Data for this exercise:
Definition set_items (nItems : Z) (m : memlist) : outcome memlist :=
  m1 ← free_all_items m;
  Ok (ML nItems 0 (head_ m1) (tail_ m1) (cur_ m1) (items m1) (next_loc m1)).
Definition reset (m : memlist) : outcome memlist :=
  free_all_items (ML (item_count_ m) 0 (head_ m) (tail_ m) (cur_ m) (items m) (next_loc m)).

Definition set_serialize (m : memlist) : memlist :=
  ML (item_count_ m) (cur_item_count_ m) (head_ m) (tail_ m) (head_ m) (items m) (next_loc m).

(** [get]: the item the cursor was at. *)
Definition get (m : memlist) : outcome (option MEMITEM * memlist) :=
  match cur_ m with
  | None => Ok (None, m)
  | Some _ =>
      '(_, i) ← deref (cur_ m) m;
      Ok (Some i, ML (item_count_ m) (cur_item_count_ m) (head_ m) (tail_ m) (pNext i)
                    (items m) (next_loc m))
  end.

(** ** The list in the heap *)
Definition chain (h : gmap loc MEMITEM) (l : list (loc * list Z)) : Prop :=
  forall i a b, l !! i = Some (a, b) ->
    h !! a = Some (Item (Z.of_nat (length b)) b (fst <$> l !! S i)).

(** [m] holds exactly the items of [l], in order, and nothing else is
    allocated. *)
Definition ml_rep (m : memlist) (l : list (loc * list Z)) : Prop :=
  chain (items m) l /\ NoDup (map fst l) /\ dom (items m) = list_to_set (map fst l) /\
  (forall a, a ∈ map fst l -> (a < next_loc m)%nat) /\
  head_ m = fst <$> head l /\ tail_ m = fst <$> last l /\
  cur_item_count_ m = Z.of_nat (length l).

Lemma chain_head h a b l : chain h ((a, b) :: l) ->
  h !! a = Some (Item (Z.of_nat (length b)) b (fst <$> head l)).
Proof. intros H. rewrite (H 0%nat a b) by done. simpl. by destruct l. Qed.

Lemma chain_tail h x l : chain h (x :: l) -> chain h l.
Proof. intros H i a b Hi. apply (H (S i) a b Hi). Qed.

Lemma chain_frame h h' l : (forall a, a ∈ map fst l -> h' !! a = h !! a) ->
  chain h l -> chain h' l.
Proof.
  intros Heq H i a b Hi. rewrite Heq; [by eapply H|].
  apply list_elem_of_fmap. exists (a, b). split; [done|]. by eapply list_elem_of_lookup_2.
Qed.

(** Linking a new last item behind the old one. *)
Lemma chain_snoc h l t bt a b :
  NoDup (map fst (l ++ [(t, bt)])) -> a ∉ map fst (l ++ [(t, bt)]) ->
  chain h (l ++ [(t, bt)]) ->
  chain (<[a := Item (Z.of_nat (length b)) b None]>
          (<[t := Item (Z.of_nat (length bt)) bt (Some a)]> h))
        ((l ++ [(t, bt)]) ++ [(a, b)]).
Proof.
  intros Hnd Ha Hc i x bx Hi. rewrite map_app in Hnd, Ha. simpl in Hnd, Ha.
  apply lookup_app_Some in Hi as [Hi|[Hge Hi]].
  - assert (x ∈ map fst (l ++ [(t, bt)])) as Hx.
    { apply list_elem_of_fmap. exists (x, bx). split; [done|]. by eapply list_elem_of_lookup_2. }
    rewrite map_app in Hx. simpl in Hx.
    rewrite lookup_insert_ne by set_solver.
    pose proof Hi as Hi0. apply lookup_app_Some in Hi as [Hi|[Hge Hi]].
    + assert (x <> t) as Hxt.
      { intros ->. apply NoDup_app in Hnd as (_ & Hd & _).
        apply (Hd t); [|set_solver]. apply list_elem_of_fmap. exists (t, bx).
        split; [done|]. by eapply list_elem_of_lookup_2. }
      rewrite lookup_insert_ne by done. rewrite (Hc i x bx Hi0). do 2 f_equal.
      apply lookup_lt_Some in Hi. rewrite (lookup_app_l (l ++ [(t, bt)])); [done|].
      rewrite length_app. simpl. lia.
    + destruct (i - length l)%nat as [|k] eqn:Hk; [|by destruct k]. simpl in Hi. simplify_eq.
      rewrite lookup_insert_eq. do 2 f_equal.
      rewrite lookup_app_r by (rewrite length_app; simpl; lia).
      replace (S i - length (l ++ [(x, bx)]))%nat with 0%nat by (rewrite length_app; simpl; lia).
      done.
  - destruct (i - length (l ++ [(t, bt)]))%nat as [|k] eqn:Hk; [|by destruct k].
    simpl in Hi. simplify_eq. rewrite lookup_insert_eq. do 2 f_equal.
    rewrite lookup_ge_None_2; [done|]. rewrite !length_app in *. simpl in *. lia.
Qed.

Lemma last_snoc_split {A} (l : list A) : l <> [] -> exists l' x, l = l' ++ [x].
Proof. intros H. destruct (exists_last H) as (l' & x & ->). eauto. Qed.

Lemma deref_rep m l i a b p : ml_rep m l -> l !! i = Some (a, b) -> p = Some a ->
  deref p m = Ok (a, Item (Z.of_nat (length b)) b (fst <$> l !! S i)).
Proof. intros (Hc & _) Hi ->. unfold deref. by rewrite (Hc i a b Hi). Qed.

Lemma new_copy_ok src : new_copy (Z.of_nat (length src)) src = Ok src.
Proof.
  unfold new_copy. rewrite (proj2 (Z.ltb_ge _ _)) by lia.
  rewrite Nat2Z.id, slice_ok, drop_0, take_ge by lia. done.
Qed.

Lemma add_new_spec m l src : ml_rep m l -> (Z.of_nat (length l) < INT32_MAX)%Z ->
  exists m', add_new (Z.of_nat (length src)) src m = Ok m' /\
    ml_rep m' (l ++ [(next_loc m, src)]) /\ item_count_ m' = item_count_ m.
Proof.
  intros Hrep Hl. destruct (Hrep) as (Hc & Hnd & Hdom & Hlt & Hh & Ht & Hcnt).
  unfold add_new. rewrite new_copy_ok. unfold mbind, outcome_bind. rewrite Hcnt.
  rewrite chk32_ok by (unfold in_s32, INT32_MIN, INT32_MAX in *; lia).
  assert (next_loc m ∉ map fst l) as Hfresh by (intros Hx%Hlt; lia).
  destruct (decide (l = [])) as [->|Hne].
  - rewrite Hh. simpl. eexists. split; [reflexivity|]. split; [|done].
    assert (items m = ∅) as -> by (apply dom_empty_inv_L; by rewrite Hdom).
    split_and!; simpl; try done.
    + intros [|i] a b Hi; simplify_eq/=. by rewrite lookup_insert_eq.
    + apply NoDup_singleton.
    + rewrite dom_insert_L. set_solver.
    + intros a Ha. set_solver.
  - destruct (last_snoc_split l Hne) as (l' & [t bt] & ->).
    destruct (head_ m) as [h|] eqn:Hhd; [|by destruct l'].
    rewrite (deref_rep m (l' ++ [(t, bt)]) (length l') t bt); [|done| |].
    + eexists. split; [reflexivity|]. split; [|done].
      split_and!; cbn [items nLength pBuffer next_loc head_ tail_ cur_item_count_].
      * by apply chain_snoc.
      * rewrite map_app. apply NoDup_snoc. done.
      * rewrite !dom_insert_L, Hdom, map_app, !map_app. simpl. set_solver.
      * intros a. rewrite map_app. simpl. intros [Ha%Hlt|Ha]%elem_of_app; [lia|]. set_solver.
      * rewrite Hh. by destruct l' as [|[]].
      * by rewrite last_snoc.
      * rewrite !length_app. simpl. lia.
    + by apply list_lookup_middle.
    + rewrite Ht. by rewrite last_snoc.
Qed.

Work task: Restate the material above exactly, leaving nothing out.

Response to this task:
Definition set_items (nItems : Z) (m : memlist) : outcome memlist :=
  m1 ← free_all_items m;
  Ok (ML nItems 0 (head_ m1) (tail_ m1) (cur_ m1) (items m1) (next_loc m1)).
Definition reset (m : memlist) : outcome memlist :=
  free_all_items (ML (item_count_ m) 0 (head_ m) (tail_ m) (cur_ m) (items m) (next_loc m)).

Definition set_serialize (m : memlist) : memlist :=
  ML (item_count_ m) (cur_item_count_ m) (head_ m) (tail_ m) (head_ m) (items m) (next_loc m).

(** [get]: the item the cursor was at. *)
Definition get (m : memlist) : outcome (option MEMITEM * memlist) :=
  match cur_ m with
  | None => Ok (None, m)
  | Some _ =>
      '(_, i) ← deref (cur_ m) m;
      Ok (Some i, ML (item_count_ m) (cur_item_count_ m) (head_ m) (tail_ m) (pNext i)
                    (items m) (next_loc m))
  end.

(** ** The list in the heap *)
Definition chain (h : gmap loc MEMITEM) (l : list (loc * list Z)) : Prop :=
  forall i a b, l !! i = Some (a, b) ->
    h !! a = Some (Item (Z.of_nat (length b)) b (fst <$> l !! S i)).

(** [m] holds exactly the items of [l], in order, and nothing else is
    allocated. *)
Definition ml_rep (m : memlist) (l : list (loc * list Z)) : Prop :=
  chain (items m) l /\ NoDup (map fst l) /\ dom (items m) = list_to_set (map fst l) /\
  (forall a, a ∈ map fst l -> (a < next_loc m)%nat) /\
  head_ m = fst <$> head l /\ tail_ m = fst <$> last l /\
  cur_item_count_ m = Z.of_nat (length l).

Lemma chain_head h a b l : chain h ((a, b) :: l) ->
  h !! a = Some (Item (Z.of_nat (length b)) b (fst <$> head l)).
Proof. intros H. rewrite (H 0%nat a b) by done. simpl. by destruct l. Qed.

Lemma chain_tail h x l : chain h (x :: l) -> chain h l.
Proof. intros H i a b Hi. apply (H (S i) a b Hi). Qed.

Lemma chain_frame h h' l : (forall a, a ∈ map fst l -> h' !! a = h !! a) ->
  chain h l -> chain h' l.
Proof.
  intros Heq H i a b Hi. rewrite Heq; [by eapply H|].
  apply list_elem_of_fmap. exists (a, b). split; [done|]. by eapply list_elem_of_lookup_2.
Qed.

(** Linking a new last item behind the old one. *)
Lemma chain_snoc h l t bt a b :
  NoDup (map fst (l ++ [(t, bt)])) -> a ∉ map fst (l ++ [(t, bt)]) ->
  chain h (l ++ [(t, bt)]) ->
  chain (<[a := Item (Z.of_nat (length b)) b None]>
          (<[t := Item (Z.of_nat (length bt)) bt (Some a)]> h))
        ((l ++ [(t, bt)]) ++ [(a, b)]).
Proof.
  intros Hnd Ha Hc i x bx Hi. rewrite map_app in Hnd, Ha. simpl in Hnd, Ha.
  apply lookup_app_Some in Hi as [Hi|[Hge Hi]].
  - assert (x ∈ map fst (l ++ [(t, bt)])) as Hx.
    { apply list_elem_of_fmap. exists (x, bx). split; [done|]. by eapply list_elem_of_lookup_2. }
    rewrite map_app in Hx. simpl in Hx.
    rewrite lookup_insert_ne by set_solver.
    pose proof Hi as Hi0. apply lookup_app_Some in Hi as [Hi|[Hge Hi]].
    + assert (x <> t) as Hxt.
      { intros ->. apply NoDup_app in Hnd as (_ & Hd & _).
        apply (Hd t); [|set_solver]. apply list_elem_of_fmap. exists (t, bx).
        split; [done|]. by eapply list_elem_of_lookup_2. }
      rewrite lookup_insert_ne by done. rewrite (Hc i x bx Hi0). do 2 f_equal.
      apply lookup_lt_Some in Hi. rewrite (lookup_app_l (l ++ [(t, bt)])); [done|].
      rewrite length_app. simpl. lia.
    + destruct (i - length l)%nat as [|k] eqn:Hk; [|by destruct k]. simpl in Hi. simplify_eq.
      rewrite lookup_insert_eq. do 2 f_equal.
      rewrite lookup_app_r by (rewrite length_app; simpl; lia).
      replace (S i - length (l ++ [(x, bx)]))%nat with 0%nat by (rewrite length_app; simpl; lia).
      done.
  - destruct (i - length (l ++ [(t, bt)]))%nat as [|k] eqn:Hk; [|by destruct k].
    simpl in Hi. simplify_eq. rewrite lookup_insert_eq. do 2 f_equal.
    rewrite lookup_ge_None_2; [done|]. rewrite !length_app in *. simpl in *. lia.
Qed.

Lemma last_snoc_split {A} (l : list A) : l <> [] -> exists l' x, l = l' ++ [x].
Proof. intros H. destruct (exists_last H) as (l' & x & ->). eauto. Qed.

Lemma deref_rep m l i a b p : ml_rep m l -> l !! i = Some (a, b) -> p = Some a ->
  deref p m = Ok (a, Item (Z.of_nat (length b)) b (fst <$> l !! S i)).
Proof. intros (Hc & _) Hi ->. unfold deref. by rewrite (Hc i a b Hi). Qed.

Lemma new_copy_ok src : new_copy (Z.of_nat (length src)) src = Ok src.
Proof.
  unfold new_copy. rewrite (proj2 (Z.ltb_ge _ _)) by lia.
  rewrite Nat2Z.id, slice_ok, drop_0, take_ge by lia. done.
Qed.

Lemma add_new_spec m l src : ml_rep m l -> (Z.of_nat (length l) < INT32_MAX)%Z ->
  exists m', add_new (Z.of_nat (length src)) src m = Ok m' /\
    ml_rep m' (l ++ [(next_loc m, src)]) /\ item_count_ m' = item_count_ m.
Proof.
  intros Hrep Hl. destruct (Hrep) as (Hc & Hnd & Hdom & Hlt & Hh & Ht & Hcnt).
  unfold add_new. rewrite new_copy_ok. unfold mbind, outcome_bind. rewrite Hcnt.
  rewrite chk32_ok by (unfold in_s32, INT32_MIN, INT32_MAX in *; lia).
  assert (next_loc m ∉ map fst l) as Hfresh by (intros Hx%Hlt; lia).
  destruct (decide (l = [])) as [->|Hne].
  - rewrite Hh. simpl. eexists. split; [reflexivity|]. split; [|done].
    assert (items m = ∅) as -> by (apply dom_empty_inv_L; by rewrite Hdom).
    split_and!; simpl; try done.
    + intros [|i] a b Hi; simplify_eq/=. by rewrite lookup_insert_eq.
    + apply NoDup_singleton.
    + rewrite dom_insert_L. set_solver.
    + intros a Ha. set_solver.
  - destruct (last_snoc_split l Hne) as (l' & [t bt] & ->).
    destruct (head_ m) as [h|] eqn:Hhd; [|by destruct l'].
    rewrite (deref_rep m (l' ++ [(t, bt)]) (length l') t bt); [|done| |].
    + eexists. split; [reflexivity|]. split; [|done].
      split_and!; cbn [items nLength pBuffer next_loc head_ tail_ cur_item_count_].
      * by apply chain_snoc.
      * rewrite map_app. apply NoDup_snoc. done.
      * rewrite !dom_insert_L, Hdom, map_app, !map_app. simpl. set_solver.
      * intros a. rewrite map_app. simpl. intros [Ha%Hlt|Ha]%elem_of_app; [lia|]. set_solver.
      * rewrite Hh. by destruct l' as [|[]].
      * by rewrite last_snoc.
      * rewrite !length_app. simpl. lia.
    + by apply list_lookup_middle.
    + rewrite Ht. by rewrite last_snoc.
Qed.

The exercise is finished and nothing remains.